FuckingWankwings · 19/01/2014 14:36

'It's not reciprocal when the OP works long hours and is never there, which is why there is an issue.'

That's why I said it was 'often' reciprocal, not always. Who knows; in the future one of the OP's neighbours might need a favour back from her.

The OP has said she uses click and collect whenever possible, and leaves delivery instructions to leave parcels on the porch rather than with a neighbour. I don't think there's any 'implication' that it's OK to deliberately use the neighbours.

She also says she often helps out the neighbour who takes in the bulk of the parcels in other ways, and it's only one neighbour in four who expresses unhappiness about taking them in. I think it's this neighbour being U. She should just refuse to take parcels in if she doesn't want to do it. It's not fair to take them in grudgingly and then take it out on the OP.

nauticant · 19/01/2014 14:42

It sounds like the OP is being a little U but credit to her, it she is listening to what's being said

I am very surprised by some of the comments about how taking in a parcel for a neighbour is such an imposition. Whenever I take them in, it doesn't even register on my consciousness that it's something to resent.

I'm not particularly close with my neighbours but last year dispatch of a large-ish parcel was delayed by a few weeks, the delivery time looked like it was going to be during my holiday, and, knowing how fucking useless a particular courier are, asked my neighbours whether they'd keep an eye open for an abandoned parcel on my doorstep and take it in. They spotted it and saved it from thieves/torrential rain. I made suitable noises of gratitude, and that was that.

JennySense · 19/01/2014 14:42

Doesn't bother me at all. I work from home and are happy to take parcels. I just put them in the hall till collected or nip round when I see they're in.
I think its just part of being a friendly neighbour.

MiddleAgeMiddleEngland · 19/01/2014 14:57

I can't see it should be a problem for a neighbour. If they don't want to take in parcels there's no law that says they have to.

We live in a friendly road and I work part-time from home in the front room. I can therefore see delivery people knocking on my neighbours' doors. I always go out and get the parcel if I know the neighbour is out, and some delivery companies just know to try me or another person across the road. Our neighbours take in parcels for us, it's all very easy. One couple are out for long hours so they don't often take in parcels but reciprocate in other neighbourly ways.

There is a shop with a collection point at the top of the road but I think we all just find it easier to be friendly and helpful.

newyearhere · 19/01/2014 15:03

If they don't want to take in parcels there's no law that says they have to.

No, but why should they be interrupted regularly and have to be huffed at by the delivery person whenever they say no?

SoulJacker · 19/01/2014 15:04

The thing is I have no problem with things going to the sorting office or the local depot and picking them up from there. My neighbour is under no obligation whatsoever to accept delivery so I fail to see how them doing something that I in no way require them to do is imposing on them. They are free to refuse if it's a problem for them.

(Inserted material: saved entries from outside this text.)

(* ===== verification/Sock.v ===== *)
(** * Reading from sockets (src/common/common.c)

    What the peer and the kernel do is a list of events; the end of the list
    is the peer closing the connection.  [force_read], [force_read_timeout]
    and a [recv] of one byte consume it. *)

From S2P Require Import Prelude.

Inductive sock_event :=
| Arrive (bs : list Z)   (* bytes can be read *)
| Intr                   (* the waiting call returns EINTR *)
| Again                  (* readable, but [read] returns EAGAIN *)
| Silence                (* nothing for longer than any time-out *)
| PollFail               (* [poll] fails with another error *)
| ReadFail.              (* [read] fails with another error *)

(** [None] is the negative result; the bytes read before it are not looked
    at by any caller. *)
Fixpoint force_read_timeout (sec : Z) (s : list sock_event) (left : nat)
    : option (list Z) * list sock_event :=
  match left with
  | O => (Some [], s)
  | _ =>
    match s with
    | [] => (None, [])
    | Intr :: s | Again :: s => force_read_timeout sec s left
    | Silence :: s | PollFail :: s =>
      if 0 <? sec then (None, s) else force_read_timeout sec s left
    | ReadFail :: s => (None, s)
    | Arrive bs :: s =>
      if (left <? length bs)%nat then (Some (take left bs), Arrive (drop left bs) :: s)
      else let '(r, s) := force_read_timeout sec s (left - length bs) in
           ((λ q, bs ++ q) <$> r, s)
    end
  end.

(** [force_read] reads without waiting for a time-out. *)
Definition force_read (s : list sock_event) (left : nat) : option (list Z) * list sock_event :=
  force_read_timeout 0 s left.

(** [recv(fd, &c, 1, 0)]: [Some c] for the result 1. *)
Fixpoint recv1 (s : list sock_event) : option Z * list sock_event :=
  match s with
  | [] => (None, [])
  | Arrive [] :: s | Silence :: s | PollFail :: s => recv1 s
  | Arrive (b :: bs) :: s => (Some b, Arrive bs :: s)
  | Intr :: s | Again :: s | ReadFail :: s => (None, s)
  end.

(** ** What arrives *)

Fixpoint arriving (s : list sock_event) : list Z :=
  match s with
  | [] => []
  | Arrive bs :: s => bs ++ arriving s
  | _ :: s => arriving s
  end.

(** The peer sends, and calls are at most interrupted. *)
Definition live (e : sock_event) : bool :=
  match e with Arrive _ | Intr | Again => true | _ => false end.

Definition delivers (e : sock_event) : bool := match e with Arrive _ => true | _ => false end.

Lemma force_read_live sec s n :
  Forall live s → (n ≤ length (arriving s))%nat →
  ∃ s', force_read_timeout sec s n = (Some (take n (arriving s)), s') ∧
    arriving s' = drop n (arriving s) ∧ Forall live s'.
Proof.
  revert n. induction s as [|e s IH]; intros [|n] Hs Hn; simpl in *.
  1,3: by eexists.
  - lia.
  - apply Forall_cons in Hs as [He Hs].
    destruct e as [bs| | | | |]; try done; [|by apply IH..].
    destruct (Nat.ltb_spec (S n) (length bs)).
    + eexists. split; [by rewrite take_app_le by lia|]. simpl.
      rewrite drop_app_le by lia. split; [done|by constructor].
    + rewrite length_app in Hn.
      destruct (IH (S n - length bs)%nat Hs) as (s' & -> & Ha & Hl); [lia|].
      exists s'. simpl. split_and!; [|by rewrite Ha, drop_app_ge by lia|done].
      by rewrite take_app_ge by lia.
Qed.

Lemma force_read_live_app sec s u v :
  Forall live s → arriving s = u ++ v →
  ∃ s', force_read_timeout sec s (length u) = (Some u, s') ∧ arriving s' = v ∧ Forall live s'.
Proof.
  intros Hs Ha. destruct (force_read_live sec s (length u) Hs) as (s' & -> & Ha' & Hl).
  { rewrite Ha, length_app. lia. }
  exists s'. rewrite Ha', Ha, take_app_length, drop_app_length. done.
Qed.

Lemma force_read_Some sec s n bs s' :
  force_read_timeout sec s n = (Some bs, s') → length bs = n ∧ arriving s = bs ++ arriving s'.
Proof.
  revert n bs s'. induction s as [|e s IH]; intros [|n] bs s' H; simpl in *.
  1-3: by simplify_eq.
  destruct e as [cs| | | | |]; [|by apply IH in H|by apply IH in H| | |done].
  - destruct (Nat.ltb_spec (S n) (length cs)).
    + injection H as <- <-. simpl. rewrite length_take, app_assoc, take_drop. split; [lia|done].
    + destruct (force_read_timeout sec s (S n - length cs)) as [[q|] s1] eqn:E; [|done].
      simpl in H. simplify_eq. apply IH in E as [Hl Ha].
      rewrite length_app, Hl, Ha, app_assoc. split; [lia|done].
  - destruct (0 <? sec); [done|]. by apply IH in H.
  - destruct (0 <? sec); [done|]. by apply IH in H.
Qed.

(** What is left to happen is a part of what was to happen. *)
Lemma force_read_rest (P : sock_event → Prop) sec s n :
  (∀ bs, P (Arrive bs)) → Forall P s → Forall P (force_read_timeout sec s n).2.
Proof.
  intros HP. revert n. induction s as [|e s IH]; intros [|n] Hs; simpl; [done..|].
  apply Forall_cons in Hs as [He Hs].
  destruct e as [cs| | | | |]; try done; try by apply IH.
  2,3: destruct (0 <? sec); [done|by apply IH].
  destruct (_ <? _)%nat; simpl; [by constructor|].
  specialize (IH (S n - length cs)%nat Hs). by destruct (force_read_timeout sec s _).
Qed.

Lemma recv1_Some s b s' : recv1 s = (Some b, s') → arriving s = b :: arriving s'.
Proof.
  revert b s'. induction s as [|e s IH]; intros b s' H; simpl in *; [done|].
  destruct e as [[|c cs]| | | | |]; try done; try by apply IH in H.
  by simplify_eq.
Qed.

Lemma recv1_delivers s b v :
  Forall delivers s → arriving s = b :: v →
  ∃ s', recv1 s = (Some b, s') ∧ arriving s' = v ∧ Forall delivers s'.
Proof.
  induction s as [|e s IH]; simpl; [done|]. intros [He Hs]%Forall_cons Ha.
  destruct e as [[|c cs]| | | | |]; try done; simpl in *; [by apply IH|].
  simplify_eq. eexists. split; [done|]. split; [done|by constructor].
Qed.

Lemma delivers_live s : Forall delivers s → Forall live s.
Proof. intros H. eapply Forall_impl; [exact H|]. by intros []. Qed.

Lemma arriving_bytes_app s s' bs : bytes (arriving s) → arriving s = bs ++ arriving s' →
  bytes bs ∧ bytes (arriving s').
Proof. intros H E. rewrite E in H. by apply bytes_app in H. Qed.

#[export] Hint Resolve delivers_live : ocserv.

newyearhere · 19/01/2014 15:06

It can depend how many neighbours you have and how many of them are out, as to how many parcels you're asked to take in. If the houses are widely spaced and there are quite a few people in, then it's not so bad. But if you're the only person at home during the day in a terrace of 200 houses, it must be very wearing to become the delivery office for the street.

Athrodiaeth · 19/01/2014 15:46

I wondered if you were my neighbours for a minute. Lovely couple, but I've taken in parcel after parcel for them and they never come and collect! I have a tiny hallway and I can't keep designating a corner of it as Number 6's Parcel Pile. We lug them round to theirs every Sunday but I'm done now, no more.

Tell any unhappy neighbour to decline the parcel at the postman, as you're happy to get it from the Post Office in your own time.